Saved data entries
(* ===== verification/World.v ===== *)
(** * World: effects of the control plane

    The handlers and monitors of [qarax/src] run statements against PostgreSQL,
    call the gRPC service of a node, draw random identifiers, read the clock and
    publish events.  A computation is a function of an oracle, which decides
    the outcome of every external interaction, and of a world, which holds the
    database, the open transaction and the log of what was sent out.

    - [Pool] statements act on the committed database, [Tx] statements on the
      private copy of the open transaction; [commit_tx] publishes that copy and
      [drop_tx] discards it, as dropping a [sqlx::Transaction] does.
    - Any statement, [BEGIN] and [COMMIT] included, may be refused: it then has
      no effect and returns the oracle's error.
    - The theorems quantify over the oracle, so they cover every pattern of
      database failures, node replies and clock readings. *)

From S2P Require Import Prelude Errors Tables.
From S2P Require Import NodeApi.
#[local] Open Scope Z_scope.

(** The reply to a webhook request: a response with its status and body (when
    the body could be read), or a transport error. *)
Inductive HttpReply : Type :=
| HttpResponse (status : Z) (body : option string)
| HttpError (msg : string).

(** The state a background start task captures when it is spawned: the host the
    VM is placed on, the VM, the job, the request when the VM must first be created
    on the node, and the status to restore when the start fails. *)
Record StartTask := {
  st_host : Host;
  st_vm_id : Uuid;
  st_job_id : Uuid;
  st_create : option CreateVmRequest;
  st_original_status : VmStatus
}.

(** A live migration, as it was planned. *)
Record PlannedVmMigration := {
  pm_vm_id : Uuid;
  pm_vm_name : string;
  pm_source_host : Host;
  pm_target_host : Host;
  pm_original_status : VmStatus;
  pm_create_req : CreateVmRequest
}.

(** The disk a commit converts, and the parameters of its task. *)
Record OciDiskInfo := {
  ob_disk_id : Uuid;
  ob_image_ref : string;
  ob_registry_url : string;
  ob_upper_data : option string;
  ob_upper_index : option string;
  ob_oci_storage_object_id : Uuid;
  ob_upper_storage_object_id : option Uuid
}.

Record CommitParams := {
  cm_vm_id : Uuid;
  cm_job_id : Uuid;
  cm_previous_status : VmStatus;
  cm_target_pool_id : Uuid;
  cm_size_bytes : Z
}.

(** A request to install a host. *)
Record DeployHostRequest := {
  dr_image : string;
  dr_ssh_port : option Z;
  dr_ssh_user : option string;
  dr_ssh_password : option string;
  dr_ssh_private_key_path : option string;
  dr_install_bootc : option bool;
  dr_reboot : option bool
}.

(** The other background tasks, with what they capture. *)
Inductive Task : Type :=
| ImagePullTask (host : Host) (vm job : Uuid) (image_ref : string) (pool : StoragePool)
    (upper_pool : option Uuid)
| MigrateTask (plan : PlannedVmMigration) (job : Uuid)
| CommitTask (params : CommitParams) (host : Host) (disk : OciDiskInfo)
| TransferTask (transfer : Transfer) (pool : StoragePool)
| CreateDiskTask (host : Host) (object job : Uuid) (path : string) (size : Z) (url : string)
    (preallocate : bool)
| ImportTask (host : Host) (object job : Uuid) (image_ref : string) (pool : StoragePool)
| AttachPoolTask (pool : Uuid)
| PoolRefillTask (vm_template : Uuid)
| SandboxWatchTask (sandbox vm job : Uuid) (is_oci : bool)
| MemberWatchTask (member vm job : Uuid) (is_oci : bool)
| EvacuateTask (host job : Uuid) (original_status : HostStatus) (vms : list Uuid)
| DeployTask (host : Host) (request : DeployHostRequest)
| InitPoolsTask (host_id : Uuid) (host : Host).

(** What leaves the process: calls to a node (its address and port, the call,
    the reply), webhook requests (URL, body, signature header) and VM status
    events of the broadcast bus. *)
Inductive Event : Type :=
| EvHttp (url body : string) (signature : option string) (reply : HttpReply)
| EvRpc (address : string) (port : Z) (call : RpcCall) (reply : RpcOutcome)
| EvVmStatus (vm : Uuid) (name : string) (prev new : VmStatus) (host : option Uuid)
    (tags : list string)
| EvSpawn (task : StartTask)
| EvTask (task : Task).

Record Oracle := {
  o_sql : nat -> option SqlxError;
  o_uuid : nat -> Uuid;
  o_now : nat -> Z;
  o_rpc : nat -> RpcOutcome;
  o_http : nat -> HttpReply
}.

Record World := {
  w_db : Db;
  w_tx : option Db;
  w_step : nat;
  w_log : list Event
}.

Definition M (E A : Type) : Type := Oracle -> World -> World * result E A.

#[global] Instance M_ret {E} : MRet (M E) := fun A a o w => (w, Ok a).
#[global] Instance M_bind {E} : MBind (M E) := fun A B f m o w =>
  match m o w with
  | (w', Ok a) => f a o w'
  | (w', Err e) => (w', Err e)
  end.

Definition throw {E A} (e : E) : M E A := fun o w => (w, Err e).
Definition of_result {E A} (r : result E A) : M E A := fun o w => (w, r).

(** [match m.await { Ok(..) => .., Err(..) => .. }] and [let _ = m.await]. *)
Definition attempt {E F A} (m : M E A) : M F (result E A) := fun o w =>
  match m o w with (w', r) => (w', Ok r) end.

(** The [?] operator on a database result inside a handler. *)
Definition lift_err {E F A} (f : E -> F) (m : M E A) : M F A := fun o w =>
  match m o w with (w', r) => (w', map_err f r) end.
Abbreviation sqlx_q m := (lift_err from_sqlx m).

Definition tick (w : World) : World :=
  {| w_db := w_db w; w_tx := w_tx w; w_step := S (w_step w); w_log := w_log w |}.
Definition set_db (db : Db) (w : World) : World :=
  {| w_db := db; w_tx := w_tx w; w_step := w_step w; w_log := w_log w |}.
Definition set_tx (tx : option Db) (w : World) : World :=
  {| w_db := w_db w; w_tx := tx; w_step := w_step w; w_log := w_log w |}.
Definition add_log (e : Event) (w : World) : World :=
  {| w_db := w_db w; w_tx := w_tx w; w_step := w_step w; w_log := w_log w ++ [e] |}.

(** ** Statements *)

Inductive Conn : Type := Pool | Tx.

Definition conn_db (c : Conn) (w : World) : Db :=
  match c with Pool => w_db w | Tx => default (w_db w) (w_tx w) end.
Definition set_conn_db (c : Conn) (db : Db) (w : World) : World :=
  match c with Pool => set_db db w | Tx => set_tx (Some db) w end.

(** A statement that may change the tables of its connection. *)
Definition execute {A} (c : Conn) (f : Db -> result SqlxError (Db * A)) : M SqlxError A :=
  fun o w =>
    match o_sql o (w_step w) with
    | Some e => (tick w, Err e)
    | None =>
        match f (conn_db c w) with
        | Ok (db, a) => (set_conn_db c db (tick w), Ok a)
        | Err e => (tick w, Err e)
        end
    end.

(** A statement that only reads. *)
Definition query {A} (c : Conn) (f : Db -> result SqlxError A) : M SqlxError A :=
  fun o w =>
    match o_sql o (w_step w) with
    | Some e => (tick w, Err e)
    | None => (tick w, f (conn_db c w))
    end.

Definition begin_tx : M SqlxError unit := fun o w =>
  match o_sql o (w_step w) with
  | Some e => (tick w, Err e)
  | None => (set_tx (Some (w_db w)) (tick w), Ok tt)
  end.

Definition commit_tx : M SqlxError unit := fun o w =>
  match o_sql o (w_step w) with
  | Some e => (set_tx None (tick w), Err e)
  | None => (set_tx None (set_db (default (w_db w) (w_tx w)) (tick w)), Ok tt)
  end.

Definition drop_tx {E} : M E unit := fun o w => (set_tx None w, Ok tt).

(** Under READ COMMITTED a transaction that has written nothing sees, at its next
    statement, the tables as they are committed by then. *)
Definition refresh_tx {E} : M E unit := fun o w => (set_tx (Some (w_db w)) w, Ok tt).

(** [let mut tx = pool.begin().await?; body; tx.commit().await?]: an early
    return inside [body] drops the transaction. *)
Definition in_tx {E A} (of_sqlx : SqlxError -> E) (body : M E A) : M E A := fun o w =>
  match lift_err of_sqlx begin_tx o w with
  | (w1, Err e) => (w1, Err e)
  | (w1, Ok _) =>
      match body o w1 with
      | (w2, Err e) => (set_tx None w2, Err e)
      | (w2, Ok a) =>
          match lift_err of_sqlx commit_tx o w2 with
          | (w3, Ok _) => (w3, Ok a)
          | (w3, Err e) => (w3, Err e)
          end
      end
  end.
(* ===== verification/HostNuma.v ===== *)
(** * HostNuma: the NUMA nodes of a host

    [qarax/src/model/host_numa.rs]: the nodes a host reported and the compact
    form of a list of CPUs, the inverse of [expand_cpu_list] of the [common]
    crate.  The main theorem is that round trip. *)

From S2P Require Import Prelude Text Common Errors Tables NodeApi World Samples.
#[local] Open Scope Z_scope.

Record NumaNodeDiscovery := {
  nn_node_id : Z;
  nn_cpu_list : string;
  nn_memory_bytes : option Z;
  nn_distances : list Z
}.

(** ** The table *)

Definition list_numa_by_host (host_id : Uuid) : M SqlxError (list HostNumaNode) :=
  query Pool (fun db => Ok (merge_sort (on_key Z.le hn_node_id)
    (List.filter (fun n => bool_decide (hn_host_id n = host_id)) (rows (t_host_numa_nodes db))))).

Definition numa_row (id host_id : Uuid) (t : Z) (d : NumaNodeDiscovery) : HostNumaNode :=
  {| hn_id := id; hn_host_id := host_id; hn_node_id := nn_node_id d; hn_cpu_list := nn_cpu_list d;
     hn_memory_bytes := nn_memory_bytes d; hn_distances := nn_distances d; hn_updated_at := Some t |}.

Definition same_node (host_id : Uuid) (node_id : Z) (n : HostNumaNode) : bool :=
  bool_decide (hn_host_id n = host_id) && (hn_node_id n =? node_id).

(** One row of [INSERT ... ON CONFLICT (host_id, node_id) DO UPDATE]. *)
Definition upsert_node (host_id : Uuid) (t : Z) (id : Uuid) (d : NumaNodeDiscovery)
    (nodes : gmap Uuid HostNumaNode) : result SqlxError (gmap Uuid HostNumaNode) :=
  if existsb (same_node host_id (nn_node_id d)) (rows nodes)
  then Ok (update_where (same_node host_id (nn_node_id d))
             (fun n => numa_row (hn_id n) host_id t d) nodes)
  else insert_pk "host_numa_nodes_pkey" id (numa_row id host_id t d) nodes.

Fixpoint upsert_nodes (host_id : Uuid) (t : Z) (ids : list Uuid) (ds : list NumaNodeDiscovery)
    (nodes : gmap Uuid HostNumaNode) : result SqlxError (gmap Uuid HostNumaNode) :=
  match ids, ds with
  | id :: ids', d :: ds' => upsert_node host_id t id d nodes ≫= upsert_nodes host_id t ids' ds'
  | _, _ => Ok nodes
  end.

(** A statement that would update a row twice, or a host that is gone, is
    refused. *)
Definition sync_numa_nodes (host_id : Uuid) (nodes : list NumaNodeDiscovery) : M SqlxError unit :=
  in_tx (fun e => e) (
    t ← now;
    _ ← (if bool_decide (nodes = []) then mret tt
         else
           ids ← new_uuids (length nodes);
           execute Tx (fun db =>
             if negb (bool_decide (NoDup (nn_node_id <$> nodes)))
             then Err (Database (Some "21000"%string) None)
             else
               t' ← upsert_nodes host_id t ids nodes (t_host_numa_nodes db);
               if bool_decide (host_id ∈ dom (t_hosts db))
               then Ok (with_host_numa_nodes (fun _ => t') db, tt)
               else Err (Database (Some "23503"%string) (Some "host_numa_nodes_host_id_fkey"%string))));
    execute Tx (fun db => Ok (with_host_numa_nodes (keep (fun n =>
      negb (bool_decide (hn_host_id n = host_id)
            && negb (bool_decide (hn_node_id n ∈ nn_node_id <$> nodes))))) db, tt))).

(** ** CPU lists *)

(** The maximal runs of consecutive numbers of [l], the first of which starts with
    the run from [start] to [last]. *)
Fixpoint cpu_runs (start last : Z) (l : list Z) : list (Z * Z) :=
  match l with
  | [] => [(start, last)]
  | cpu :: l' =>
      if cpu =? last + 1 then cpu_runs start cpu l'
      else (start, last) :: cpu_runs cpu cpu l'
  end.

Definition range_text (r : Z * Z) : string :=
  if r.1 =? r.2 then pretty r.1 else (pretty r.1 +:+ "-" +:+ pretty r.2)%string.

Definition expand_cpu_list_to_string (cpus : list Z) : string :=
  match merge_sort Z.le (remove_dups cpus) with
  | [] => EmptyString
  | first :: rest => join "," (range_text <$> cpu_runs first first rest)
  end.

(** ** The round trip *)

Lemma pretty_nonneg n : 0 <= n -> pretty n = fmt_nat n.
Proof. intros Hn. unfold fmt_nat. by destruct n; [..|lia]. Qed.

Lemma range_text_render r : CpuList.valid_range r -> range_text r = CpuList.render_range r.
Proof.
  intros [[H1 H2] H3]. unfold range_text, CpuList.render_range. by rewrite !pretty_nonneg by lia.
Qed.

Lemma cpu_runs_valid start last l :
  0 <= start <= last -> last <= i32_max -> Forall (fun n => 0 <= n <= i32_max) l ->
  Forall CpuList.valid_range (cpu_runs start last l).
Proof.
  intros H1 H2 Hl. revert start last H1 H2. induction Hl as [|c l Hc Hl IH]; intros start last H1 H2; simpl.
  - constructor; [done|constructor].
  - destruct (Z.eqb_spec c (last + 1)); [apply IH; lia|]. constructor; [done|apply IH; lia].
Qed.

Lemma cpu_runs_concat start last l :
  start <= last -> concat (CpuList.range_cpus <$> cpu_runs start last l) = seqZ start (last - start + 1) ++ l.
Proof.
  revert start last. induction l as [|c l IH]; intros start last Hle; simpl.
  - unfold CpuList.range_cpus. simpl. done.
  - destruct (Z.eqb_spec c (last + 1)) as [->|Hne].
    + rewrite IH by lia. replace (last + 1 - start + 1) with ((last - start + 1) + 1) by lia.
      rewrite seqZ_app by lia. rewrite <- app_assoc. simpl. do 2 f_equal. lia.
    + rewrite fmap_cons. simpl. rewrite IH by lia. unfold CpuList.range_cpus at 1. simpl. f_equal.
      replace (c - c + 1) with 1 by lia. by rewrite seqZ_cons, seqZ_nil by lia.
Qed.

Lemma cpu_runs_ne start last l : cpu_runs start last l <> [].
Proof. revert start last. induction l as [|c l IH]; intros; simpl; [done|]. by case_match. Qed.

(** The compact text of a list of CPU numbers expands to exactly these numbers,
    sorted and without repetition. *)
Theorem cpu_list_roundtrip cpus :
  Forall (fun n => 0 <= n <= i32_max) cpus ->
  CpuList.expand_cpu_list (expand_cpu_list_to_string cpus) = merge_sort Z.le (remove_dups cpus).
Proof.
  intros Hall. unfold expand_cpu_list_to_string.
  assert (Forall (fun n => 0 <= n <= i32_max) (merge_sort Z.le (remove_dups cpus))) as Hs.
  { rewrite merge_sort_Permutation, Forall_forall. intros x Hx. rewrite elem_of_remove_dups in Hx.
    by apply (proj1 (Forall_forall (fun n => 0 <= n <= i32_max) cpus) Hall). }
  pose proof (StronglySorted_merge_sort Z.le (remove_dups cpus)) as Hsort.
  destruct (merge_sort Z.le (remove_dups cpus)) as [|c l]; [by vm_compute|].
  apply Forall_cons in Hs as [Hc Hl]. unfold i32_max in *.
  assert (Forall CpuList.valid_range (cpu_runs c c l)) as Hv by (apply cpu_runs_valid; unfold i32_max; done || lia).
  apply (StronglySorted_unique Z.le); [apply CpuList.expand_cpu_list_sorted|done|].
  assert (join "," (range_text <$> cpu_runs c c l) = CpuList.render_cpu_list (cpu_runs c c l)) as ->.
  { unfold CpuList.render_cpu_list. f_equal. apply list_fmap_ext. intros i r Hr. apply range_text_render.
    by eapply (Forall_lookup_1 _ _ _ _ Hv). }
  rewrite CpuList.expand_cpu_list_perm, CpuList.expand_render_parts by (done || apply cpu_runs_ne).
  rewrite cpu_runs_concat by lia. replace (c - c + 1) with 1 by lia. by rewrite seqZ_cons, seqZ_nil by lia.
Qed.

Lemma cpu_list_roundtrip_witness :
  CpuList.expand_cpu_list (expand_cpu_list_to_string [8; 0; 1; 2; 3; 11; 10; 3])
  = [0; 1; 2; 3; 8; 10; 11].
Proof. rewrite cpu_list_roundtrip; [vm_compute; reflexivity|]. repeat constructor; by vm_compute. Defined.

What you are asked to do
All that is wanted is the stretch of lines above from the one containing "[drop_tx] discards it, as" through the one containing "From S2P Require Import Prelude Errors", duplicated exactly.

Answer box
      [drop_tx] discards it, as dropping a [sqlx::Transaction] does.
    - Any statement, [BEGIN] and [COMMIT] included, may be refused: it then has
      no effect and returns the oracle's error.
    - The theorems quantify over the oracle, so they cover every pattern of
      database failures, node replies and clock readings. *)

From S2P Require Import Prelude Errors Tables.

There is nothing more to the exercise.